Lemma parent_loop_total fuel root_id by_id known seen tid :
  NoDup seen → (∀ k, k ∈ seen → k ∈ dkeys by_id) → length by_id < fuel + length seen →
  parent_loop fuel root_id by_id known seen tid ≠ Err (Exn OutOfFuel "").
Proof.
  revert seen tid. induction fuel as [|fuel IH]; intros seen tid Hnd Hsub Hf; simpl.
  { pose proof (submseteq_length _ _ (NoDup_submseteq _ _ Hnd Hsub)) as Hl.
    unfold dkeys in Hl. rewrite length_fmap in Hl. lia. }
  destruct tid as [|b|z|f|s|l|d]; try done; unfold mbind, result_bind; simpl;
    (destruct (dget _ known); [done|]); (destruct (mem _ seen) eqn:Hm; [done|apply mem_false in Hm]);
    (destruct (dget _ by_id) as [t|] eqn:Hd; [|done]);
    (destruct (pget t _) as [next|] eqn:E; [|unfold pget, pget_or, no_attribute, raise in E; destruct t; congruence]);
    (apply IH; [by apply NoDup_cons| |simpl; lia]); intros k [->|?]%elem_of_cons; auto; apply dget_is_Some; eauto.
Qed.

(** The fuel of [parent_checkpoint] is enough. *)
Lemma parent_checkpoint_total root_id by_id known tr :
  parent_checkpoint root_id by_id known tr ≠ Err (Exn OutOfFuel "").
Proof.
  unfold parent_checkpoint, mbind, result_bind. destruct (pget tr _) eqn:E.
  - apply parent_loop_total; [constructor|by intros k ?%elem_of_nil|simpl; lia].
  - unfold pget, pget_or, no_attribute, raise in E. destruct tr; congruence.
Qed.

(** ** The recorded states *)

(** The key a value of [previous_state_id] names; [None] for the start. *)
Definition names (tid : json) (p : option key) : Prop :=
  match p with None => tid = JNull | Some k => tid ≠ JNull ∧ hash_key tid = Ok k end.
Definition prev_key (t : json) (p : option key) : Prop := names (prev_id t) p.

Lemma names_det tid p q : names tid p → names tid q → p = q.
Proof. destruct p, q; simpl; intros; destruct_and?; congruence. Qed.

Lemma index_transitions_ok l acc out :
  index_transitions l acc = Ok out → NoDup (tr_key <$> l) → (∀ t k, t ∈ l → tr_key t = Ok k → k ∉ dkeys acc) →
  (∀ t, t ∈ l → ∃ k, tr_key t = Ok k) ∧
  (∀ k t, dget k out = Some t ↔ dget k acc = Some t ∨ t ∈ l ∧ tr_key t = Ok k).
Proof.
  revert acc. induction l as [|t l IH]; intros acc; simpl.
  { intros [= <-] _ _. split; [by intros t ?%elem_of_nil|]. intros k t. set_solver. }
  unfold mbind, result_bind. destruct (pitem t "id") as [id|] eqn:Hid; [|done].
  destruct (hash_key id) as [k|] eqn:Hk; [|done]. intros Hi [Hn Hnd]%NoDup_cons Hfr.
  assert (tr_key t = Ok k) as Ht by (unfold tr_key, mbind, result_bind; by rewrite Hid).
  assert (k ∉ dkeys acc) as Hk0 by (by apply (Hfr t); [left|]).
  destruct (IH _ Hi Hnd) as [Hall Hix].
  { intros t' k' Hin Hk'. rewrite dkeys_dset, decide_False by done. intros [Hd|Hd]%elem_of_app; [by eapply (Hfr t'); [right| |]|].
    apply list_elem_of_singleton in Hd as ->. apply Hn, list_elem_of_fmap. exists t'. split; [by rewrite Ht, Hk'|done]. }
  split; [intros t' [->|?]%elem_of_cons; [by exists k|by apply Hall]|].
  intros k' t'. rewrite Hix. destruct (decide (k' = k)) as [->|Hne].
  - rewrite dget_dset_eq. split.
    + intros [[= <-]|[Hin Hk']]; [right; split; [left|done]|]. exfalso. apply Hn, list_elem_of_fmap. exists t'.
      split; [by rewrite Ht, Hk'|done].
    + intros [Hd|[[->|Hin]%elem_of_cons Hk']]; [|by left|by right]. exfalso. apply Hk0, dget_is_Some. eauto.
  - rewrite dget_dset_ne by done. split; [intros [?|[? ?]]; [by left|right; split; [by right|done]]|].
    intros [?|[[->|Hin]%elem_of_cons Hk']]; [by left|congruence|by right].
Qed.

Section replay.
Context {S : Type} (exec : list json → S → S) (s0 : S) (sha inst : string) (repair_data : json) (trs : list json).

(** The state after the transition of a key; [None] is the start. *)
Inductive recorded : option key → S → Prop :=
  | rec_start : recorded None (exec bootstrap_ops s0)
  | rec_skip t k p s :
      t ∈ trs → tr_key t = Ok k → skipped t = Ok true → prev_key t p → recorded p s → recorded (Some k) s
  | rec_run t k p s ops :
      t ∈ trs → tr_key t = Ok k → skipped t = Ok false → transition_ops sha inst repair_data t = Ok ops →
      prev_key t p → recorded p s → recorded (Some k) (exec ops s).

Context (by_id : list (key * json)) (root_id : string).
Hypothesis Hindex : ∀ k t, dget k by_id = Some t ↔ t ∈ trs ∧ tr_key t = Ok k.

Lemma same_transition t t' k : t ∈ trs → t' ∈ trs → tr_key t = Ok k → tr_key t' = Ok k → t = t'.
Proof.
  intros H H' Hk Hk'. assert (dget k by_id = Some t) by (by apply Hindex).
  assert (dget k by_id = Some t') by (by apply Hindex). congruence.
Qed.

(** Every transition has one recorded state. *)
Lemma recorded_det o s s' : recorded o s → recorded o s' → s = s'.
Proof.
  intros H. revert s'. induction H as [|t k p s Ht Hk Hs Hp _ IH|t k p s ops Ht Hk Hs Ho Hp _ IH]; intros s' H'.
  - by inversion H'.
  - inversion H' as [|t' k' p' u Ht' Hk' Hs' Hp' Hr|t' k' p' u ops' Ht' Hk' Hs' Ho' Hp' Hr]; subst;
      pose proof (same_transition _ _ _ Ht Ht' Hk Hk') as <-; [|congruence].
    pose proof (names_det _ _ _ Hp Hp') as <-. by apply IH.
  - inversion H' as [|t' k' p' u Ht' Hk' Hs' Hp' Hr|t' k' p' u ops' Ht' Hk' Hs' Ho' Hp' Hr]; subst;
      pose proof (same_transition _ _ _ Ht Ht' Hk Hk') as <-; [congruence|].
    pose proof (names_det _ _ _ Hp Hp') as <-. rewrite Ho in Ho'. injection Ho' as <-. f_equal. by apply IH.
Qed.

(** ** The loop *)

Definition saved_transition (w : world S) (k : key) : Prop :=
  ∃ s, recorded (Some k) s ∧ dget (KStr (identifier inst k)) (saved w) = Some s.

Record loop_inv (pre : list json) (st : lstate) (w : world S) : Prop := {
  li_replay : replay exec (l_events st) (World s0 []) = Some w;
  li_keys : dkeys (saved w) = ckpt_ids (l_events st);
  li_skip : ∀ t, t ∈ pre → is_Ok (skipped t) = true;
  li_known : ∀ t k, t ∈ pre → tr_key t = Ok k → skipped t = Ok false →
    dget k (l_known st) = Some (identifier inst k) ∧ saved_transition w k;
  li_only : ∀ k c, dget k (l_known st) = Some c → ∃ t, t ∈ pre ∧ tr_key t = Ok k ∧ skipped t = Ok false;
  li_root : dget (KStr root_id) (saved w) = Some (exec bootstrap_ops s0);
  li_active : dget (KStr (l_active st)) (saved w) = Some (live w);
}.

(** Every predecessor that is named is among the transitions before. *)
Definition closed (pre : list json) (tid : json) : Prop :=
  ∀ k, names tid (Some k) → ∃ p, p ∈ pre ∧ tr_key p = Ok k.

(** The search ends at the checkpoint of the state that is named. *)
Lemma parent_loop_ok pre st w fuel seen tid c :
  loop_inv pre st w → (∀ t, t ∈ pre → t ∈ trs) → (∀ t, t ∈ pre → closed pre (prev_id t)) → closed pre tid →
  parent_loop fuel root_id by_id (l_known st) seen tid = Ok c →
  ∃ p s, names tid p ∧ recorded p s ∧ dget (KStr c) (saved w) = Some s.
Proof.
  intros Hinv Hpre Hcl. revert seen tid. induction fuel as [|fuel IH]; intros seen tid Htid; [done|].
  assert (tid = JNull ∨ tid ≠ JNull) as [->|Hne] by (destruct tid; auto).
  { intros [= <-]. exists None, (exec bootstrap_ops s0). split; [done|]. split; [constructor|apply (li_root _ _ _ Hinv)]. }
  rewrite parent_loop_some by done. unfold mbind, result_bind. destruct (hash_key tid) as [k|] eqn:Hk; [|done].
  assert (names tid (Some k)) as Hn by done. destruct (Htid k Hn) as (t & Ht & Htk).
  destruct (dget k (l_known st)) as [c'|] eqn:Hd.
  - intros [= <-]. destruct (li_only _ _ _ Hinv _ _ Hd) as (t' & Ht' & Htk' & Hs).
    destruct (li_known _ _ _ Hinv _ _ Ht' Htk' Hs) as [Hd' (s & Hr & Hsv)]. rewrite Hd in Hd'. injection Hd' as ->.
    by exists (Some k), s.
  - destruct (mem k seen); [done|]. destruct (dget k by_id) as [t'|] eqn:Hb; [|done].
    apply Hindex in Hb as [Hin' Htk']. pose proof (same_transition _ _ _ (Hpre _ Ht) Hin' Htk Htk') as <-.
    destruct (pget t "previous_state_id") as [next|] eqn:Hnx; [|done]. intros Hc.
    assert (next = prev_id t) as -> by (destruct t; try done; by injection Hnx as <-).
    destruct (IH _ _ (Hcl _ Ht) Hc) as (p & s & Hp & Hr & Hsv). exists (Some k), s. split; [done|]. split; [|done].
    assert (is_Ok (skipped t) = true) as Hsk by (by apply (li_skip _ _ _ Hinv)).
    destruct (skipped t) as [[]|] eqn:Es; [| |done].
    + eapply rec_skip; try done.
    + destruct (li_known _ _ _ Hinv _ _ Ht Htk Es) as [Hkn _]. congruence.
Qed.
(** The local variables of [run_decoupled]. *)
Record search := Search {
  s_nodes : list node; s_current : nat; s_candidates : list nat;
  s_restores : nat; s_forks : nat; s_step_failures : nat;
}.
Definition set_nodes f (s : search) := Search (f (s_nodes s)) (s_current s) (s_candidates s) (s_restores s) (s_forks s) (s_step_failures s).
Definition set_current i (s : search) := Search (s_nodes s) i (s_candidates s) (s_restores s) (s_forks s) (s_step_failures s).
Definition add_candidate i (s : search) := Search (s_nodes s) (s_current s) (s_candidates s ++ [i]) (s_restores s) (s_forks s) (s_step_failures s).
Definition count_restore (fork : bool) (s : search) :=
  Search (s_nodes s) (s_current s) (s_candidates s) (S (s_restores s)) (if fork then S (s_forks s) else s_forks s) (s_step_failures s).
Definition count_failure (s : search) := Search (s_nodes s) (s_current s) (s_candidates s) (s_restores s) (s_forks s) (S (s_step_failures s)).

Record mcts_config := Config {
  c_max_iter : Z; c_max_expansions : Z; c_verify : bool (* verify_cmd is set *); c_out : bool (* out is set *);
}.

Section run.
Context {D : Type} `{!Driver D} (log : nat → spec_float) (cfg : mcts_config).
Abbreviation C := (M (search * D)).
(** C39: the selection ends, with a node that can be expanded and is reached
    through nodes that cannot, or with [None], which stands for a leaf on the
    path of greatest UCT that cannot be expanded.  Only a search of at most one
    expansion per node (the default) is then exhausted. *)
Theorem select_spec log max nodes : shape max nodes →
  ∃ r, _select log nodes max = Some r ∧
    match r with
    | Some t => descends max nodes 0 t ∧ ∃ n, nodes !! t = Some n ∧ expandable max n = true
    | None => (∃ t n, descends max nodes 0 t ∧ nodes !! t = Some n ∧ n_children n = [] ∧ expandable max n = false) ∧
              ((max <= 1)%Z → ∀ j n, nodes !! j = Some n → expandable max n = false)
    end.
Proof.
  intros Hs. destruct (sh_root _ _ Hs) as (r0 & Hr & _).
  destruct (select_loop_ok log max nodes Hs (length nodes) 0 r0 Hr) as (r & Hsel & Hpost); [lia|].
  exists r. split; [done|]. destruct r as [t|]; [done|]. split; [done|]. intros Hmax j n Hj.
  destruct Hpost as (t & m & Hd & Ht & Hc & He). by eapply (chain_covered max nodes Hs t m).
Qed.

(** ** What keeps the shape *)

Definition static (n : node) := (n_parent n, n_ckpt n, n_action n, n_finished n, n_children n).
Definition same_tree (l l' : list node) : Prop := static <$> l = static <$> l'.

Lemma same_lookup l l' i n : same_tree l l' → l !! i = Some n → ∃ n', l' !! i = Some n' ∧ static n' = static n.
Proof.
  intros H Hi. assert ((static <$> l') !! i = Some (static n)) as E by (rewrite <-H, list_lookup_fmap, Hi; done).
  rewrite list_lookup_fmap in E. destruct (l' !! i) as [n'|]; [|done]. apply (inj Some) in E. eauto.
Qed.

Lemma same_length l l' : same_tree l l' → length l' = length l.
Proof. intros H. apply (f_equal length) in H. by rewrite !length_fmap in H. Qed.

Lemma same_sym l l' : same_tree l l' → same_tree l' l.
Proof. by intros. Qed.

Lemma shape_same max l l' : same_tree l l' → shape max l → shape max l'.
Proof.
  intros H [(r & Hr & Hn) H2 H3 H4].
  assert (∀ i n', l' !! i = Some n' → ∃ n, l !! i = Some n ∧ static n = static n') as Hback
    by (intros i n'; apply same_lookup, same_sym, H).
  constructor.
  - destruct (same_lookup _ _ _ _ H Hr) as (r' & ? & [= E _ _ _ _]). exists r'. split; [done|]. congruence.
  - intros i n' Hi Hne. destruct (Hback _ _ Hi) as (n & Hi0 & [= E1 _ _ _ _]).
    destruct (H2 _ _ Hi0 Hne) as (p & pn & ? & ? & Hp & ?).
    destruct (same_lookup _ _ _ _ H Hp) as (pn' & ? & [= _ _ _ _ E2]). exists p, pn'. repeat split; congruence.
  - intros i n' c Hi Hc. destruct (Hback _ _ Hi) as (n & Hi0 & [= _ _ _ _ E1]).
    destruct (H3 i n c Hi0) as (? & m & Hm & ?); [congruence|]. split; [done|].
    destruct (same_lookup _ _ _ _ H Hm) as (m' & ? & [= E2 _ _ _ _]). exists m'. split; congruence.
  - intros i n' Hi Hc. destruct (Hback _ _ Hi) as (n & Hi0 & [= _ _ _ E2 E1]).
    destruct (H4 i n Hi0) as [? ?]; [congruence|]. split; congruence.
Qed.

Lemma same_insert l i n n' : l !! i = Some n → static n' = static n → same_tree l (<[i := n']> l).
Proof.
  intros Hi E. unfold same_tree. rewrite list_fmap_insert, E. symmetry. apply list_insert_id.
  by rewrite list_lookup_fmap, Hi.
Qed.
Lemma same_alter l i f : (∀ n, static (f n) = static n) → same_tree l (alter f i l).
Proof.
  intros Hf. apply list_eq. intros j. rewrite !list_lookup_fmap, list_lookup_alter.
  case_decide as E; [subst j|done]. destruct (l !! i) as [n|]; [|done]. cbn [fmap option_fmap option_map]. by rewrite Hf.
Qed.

Assignment - Ending with the line containing "split; [by intros", please print exactly the lines of the material above from its first line onward, and nothing else.

Exercise output -
Lemma parent_loop_total fuel root_id by_id known seen tid :
  NoDup seen → (∀ k, k ∈ seen → k ∈ dkeys by_id) → length by_id < fuel + length seen →
  parent_loop fuel root_id by_id known seen tid ≠ Err (Exn OutOfFuel "").
Proof.
  revert seen tid. induction fuel as [|fuel IH]; intros seen tid Hnd Hsub Hf; simpl.
  { pose proof (submseteq_length _ _ (NoDup_submseteq _ _ Hnd Hsub)) as Hl.
    unfold dkeys in Hl. rewrite length_fmap in Hl. lia. }
  destruct tid as [|b|z|f|s|l|d]; try done; unfold mbind, result_bind; simpl;
    (destruct (dget _ known); [done|]); (destruct (mem _ seen) eqn:Hm; [done|apply mem_false in Hm]);
    (destruct (dget _ by_id) as [t|] eqn:Hd; [|done]);
    (destruct (pget t _) as [next|] eqn:E; [|unfold pget, pget_or, no_attribute, raise in E; destruct t; congruence]);
    (apply IH; [by apply NoDup_cons| |simpl; lia]); intros k [->|?]%elem_of_cons; auto; apply dget_is_Some; eauto.
Qed.

(** The fuel of [parent_checkpoint] is enough. *)
Lemma parent_checkpoint_total root_id by_id known tr :
  parent_checkpoint root_id by_id known tr ≠ Err (Exn OutOfFuel "").
Proof.
  unfold parent_checkpoint, mbind, result_bind. destruct (pget tr _) eqn:E.
  - apply parent_loop_total; [constructor|by intros k ?%elem_of_nil|simpl; lia].
  - unfold pget, pget_or, no_attribute, raise in E. destruct tr; congruence.
Qed.

(** ** The recorded states *)

(** The key a value of [previous_state_id] names; [None] for the start. *)
Definition names (tid : json) (p : option key) : Prop :=
  match p with None => tid = JNull | Some k => tid ≠ JNull ∧ hash_key tid = Ok k end.
Definition prev_key (t : json) (p : option key) : Prop := names (prev_id t) p.

Lemma names_det tid p q : names tid p → names tid q → p = q.
Proof. destruct p, q; simpl; intros; destruct_and?; congruence. Qed.

Lemma index_transitions_ok l acc out :
  index_transitions l acc = Ok out → NoDup (tr_key <$> l) → (∀ t k, t ∈ l → tr_key t = Ok k → k ∉ dkeys acc) →
  (∀ t, t ∈ l → ∃ k, tr_key t = Ok k) ∧
  (∀ k t, dget k out = Some t ↔ dget k acc = Some t ∨ t ∈ l ∧ tr_key t = Ok k).
Proof.
  revert acc. induction l as [|t l IH]; intros acc; simpl.
  { intros [= <-] _ _. split; [by intros t ?%elem_of_nil|]. intros k t. set_solver. }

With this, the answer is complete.